P.M.: You don’t have to print that. You can tone it down.

T.D.: This is for adults.

P.M.: A person can only be over the moon to receive such a role. It’s a very, very great fortune. Such a role only comes along once in a lifetime, or maybe in ten lifetimes. So when something that suits my make-up so well, and also my age… Okay, the television market is ninety percent moronic. Everywhere in the world. TV is a stupid medium. Just ten percent of it is worthwhile, and this is the best of that. So you understand why it is so fortunate a role for someone with my intellectual make-up. Amazing luck! So I’m very grateful, and I gladly spent my energy on it. Gladly. It’s beautiful work. Imagine for yourself some kind of work where there’s no compromise. Only that it’s tiring. The best partners, directors, excellent scripts – and the script is terribly clever. You know, it’s been a worldwide hit. It’s know-how.

T.D.: Know-how?

P.M.: The show is licensed. It was an American series with the title Treatment. You didn’t know?

T.D.: (sighs) No.

P.M.: It’s not a Hungarian series. It was in America, just the same. Israel, America, France, Norway, Poland, Romania, Italy – they filmed it in many places. Everywhere a little different. Now, here, they really adapted it – and we’re lucky that HBO allowed that – so the third season, compared to the original Treatment, is practically an independent show. So this is a very well-matured shooting script. And the whole thing is beautifully thought-out, very inspired. (brief pause) So tiring, yes, it was very tiring, but very beautiful work.
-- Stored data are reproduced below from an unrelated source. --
(* ===== verification/PanelHTTP.v ===== *)
(** * The panel's HTTP handlers: [auth_controller.go], [auth_password.go]

    One definition per handler, each run to completion on the controller's
    state; how the locked sections of concurrent requests interleave is the
    subject of [Panel.v].  The origin check of [transport.go], the media-type
    parser and the JSON decoder are parameters; the clock, storage faults, random
    bytes and the request's context are the fields of [env]. *)

From S2P Require Import Prelude GoStrings Base64 Password Sessions Store Register ConfigJson Panel.

Module PanelHTTP.
Import PanelSessions PanelAuth ConfigJson.

(** ** Requests and responses *)
Record request := mkRequest {
  rq_Method : string;
  rq_Path : string;
  rq_RawQuery : string;
  rq_ForceQuery : bool;
  rq_ContentLength : Z;
  rq_TransferEncoding : list string;
  rq_cookies : list string;            (* values of the cookies named [cookieName r] *)
  rq_csrf : list string;               (* values of X-PhantoWD-CSRF *)
  rq_ContentType : list string;
  rq_ContentEncoding : list string;
  rq_Body : reader }.

Inductive body :=
| BError (code : string)
| BAuthStatus (setup_required authenticated : bool)
| BAuthenticated
| BSession (csrf_token : string) (expires_at : Z)
| BLoggedOut | BAllRevoked | BPasswordChanged.
#[export] Instance body_eq_dec : EqDecision body. Proof. solve_decision. Defined.

Inductive cookie_effect := NoCookie | SetCookie (token : string) | ClearCookie.
#[export] Instance cookie_effect_eq_dec : EqDecision cookie_effect. Proof. solve_decision. Defined.

Record response := mkResponse { rs_status : Z; rs_body : body; rs_cookie : cookie_effect }.
Definition reply (status : Z) (b : body) : response := mkResponse status b NoCookie.
Definition error_reply (status : Z) (code : string) : response := reply status (BError code).

(** [http.Header.Get] *)
Definition header_get (values : list string) : string := default "" (head values).

Definition authStatusPath := "/api/v1/auth/status".
Definition authSetupPath := "/api/v1/auth/setup".
Definition authLoginPath := "/api/v1/auth/login".
Definition authSessionPath := "/api/v1/auth/session".
Definition authLogoutPath := "/api/v1/auth/logout".
Definition authLogoutAllPath := "/api/v1/auth/logout-all".
Definition authPasswordPath := "/api/v1/auth/password".
Definition maxAuthBodySize : Z := 2048.
Definition maxPasswordChangeBody : Z := 16 * 1024.

Definition isAuthPath (path : string) : bool :=
  path ∈? [authStatusPath; authSetupPath; authLoginPath; authSessionPath; authLogoutPath; authLogoutAllPath;
           authPasswordPath].

(** ** Request checks *)

(** [requireMethod] and [readRequestHasNoInput]: [None] lets the handler go on. *)
Definition requireMethod (r : request) (method : string) : option response :=
  if rq_Method r == method then None else Some (error_reply 405 "method_not_allowed").

Definition readRequestHasNoInput (r : request) : option response :=
  if (rq_RawQuery r != "") || rq_ForceQuery r || negb (rq_ContentLength r =? 0) || negb (len (rq_TransferEncoding r) =? 0)
  then Some (error_reply 400 "unexpected_input") else None.

(** [io.ReadAll(http.MaxBytesReader(...))] *)
Definition max_bytes_read (limit : Z) (rd : reader) : option string :=
  if rd_fails rd || (limit <? slength (rd_data rd)) then None else Some (rd_data rd).

(** What the handlers call outside the modelled code. *)
Record externals := mkExternals {
  x_validOrigin : request → bool;                                  (* validOrigin(r, a.allowedOrigin) *)
  x_ParseMediaType : string → option (string * gmap string string);  (* mime.ParseMediaType *)
  x_NewDecoder : string → decoder;                                 (* json.NewDecoder *)
  x_decode_login : string → option (string * string * bool);
    (* the fields of a login or set-up request, and whether the input then ends *)
  x_decode_change : string → option (string * string) }.

Section handlers.
Context (argon2_Version : Z) (IDKey : list Z → list Z → Z → Z → Z → Z → list Z).
Context `{Countable digest} (sha256 : list Z → digest).
Context (R : Register Document) (X : externals).

Definition decodeAuthJSON (r : request) : option (string * string) :=
  match rq_ContentType r with
  | [contentType] =>
    if header_get (rq_ContentEncoding r) != "" then None
    else match x_ParseMediaType X contentType with
    | None => None
    | Some (mediaType, _) =>
      if (mediaType != "application/json") || (rq_RawQuery r != "") || rq_ForceQuery r
         || (maxAuthBodySize <? rq_ContentLength r) then None
      else match max_bytes_read maxAuthBodySize (rq_Body r) with
      | None => None
      | Some data =>
        if negb (is_ok (rejectDuplicateJSONKeys (x_NewDecoder X data))) then None
        else match x_decode_login X data with
        | Some (request, true) => Some request
        | _ => None
        end
      end
    end
  | _ => None
  end.

(** No character but the ASCII letters folds to one of [utf-8]. *)
Definition decodePasswordChange (r : request) : option (string * string) :=
  if negb (len (rq_ContentType r) =? 1) || negb (len (rq_ContentEncoding r) =? 0) || (rq_RawQuery r != "")
     || rq_ForceQuery r || (maxPasswordChangeBody <? rq_ContentLength r) then None
  else match x_ParseMediaType X (header_get (rq_ContentType r)) with
  | None => None
  | Some (media, params) =>
    if (media != "application/json") || (1 <? Z.of_nat (size params))
       || ((Z.of_nat (size params) =? 1) && (to_lower (default "" (params !! "charset")) != "utf-8"))
    then None
    else match Decode (x_NewDecoder X) (x_decode_change X) (rq_Body r) maxPasswordChangeBody 1
                 (Some (λ k, (k == "current_password") || (k == "new_password"))) with
    | Ok x => Some x
    | Err _ => None
    end
  end.

(** ** The controller *)
Record authController := mkAuthController {
  ac_accounts : accountStore R;
  ac_sessions : sessionStore digest;
  ac_login : window;
  ac_password : window;
  ac_passwordSlot : bool }.              (* the slot is taken *)

Definition newAuthController (accounts : accountStore R) (epoch : Z) : authController :=
  mkAuthController accounts (newSessionStore epoch) (mkWindow None 0) (mkWindow None 0) false.

Definition with_accounts (a : authController) (s : accountStore R) : authController :=
  mkAuthController s (ac_sessions a) (ac_login a) (ac_password a) (ac_passwordSlot a).
Definition with_sessions (a : authController) (ses : sessionStore digest) : authController :=
  mkAuthController (ac_accounts a) ses (ac_login a) (ac_password a) (ac_passwordSlot a).

(** The successive readings of the clock and the outcomes of the successive
    loads of one request, its commit, key derivations and random bytes. *)
Record env := mkEnv {
  e_now : nat → Z;
  e_load : nat → rg_load_faults R;
  e_commit : rg_commit_faults R;
  e_slot1 : bool; e_slot2 : bool; e_salt : option (list Z);
  e_random : option (list Z) * option (list Z);
  e_cancelled : bool }.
T.D.: Has the thought of finding a worthy successor crossed your mind?

P.M.: Yes, it has.

T.D.: And is it important to you to find someone who will continue your work and your mission at the Örkény?

P.M.: Well, as far as the essence of the mission, yes. It should remain a prose theatre for drama with a company of actors. Yes, I consider that important. Um… Still, if it should remain just the way it is now, I would expressly oppose that. We must move forward. After all, everyone is just a chapter – in theatre history or in art history. So am I – in fact, I already belong somewhat to past. And it’s a very important thing for a person to pass it on in time. To pass it on well. Yes, I do have some notion of how it should proceed. But I still don’t think it’s time for me to end my work at the Örkény. The real question is how I can divide my duties to have more time to focus on art instead of managing.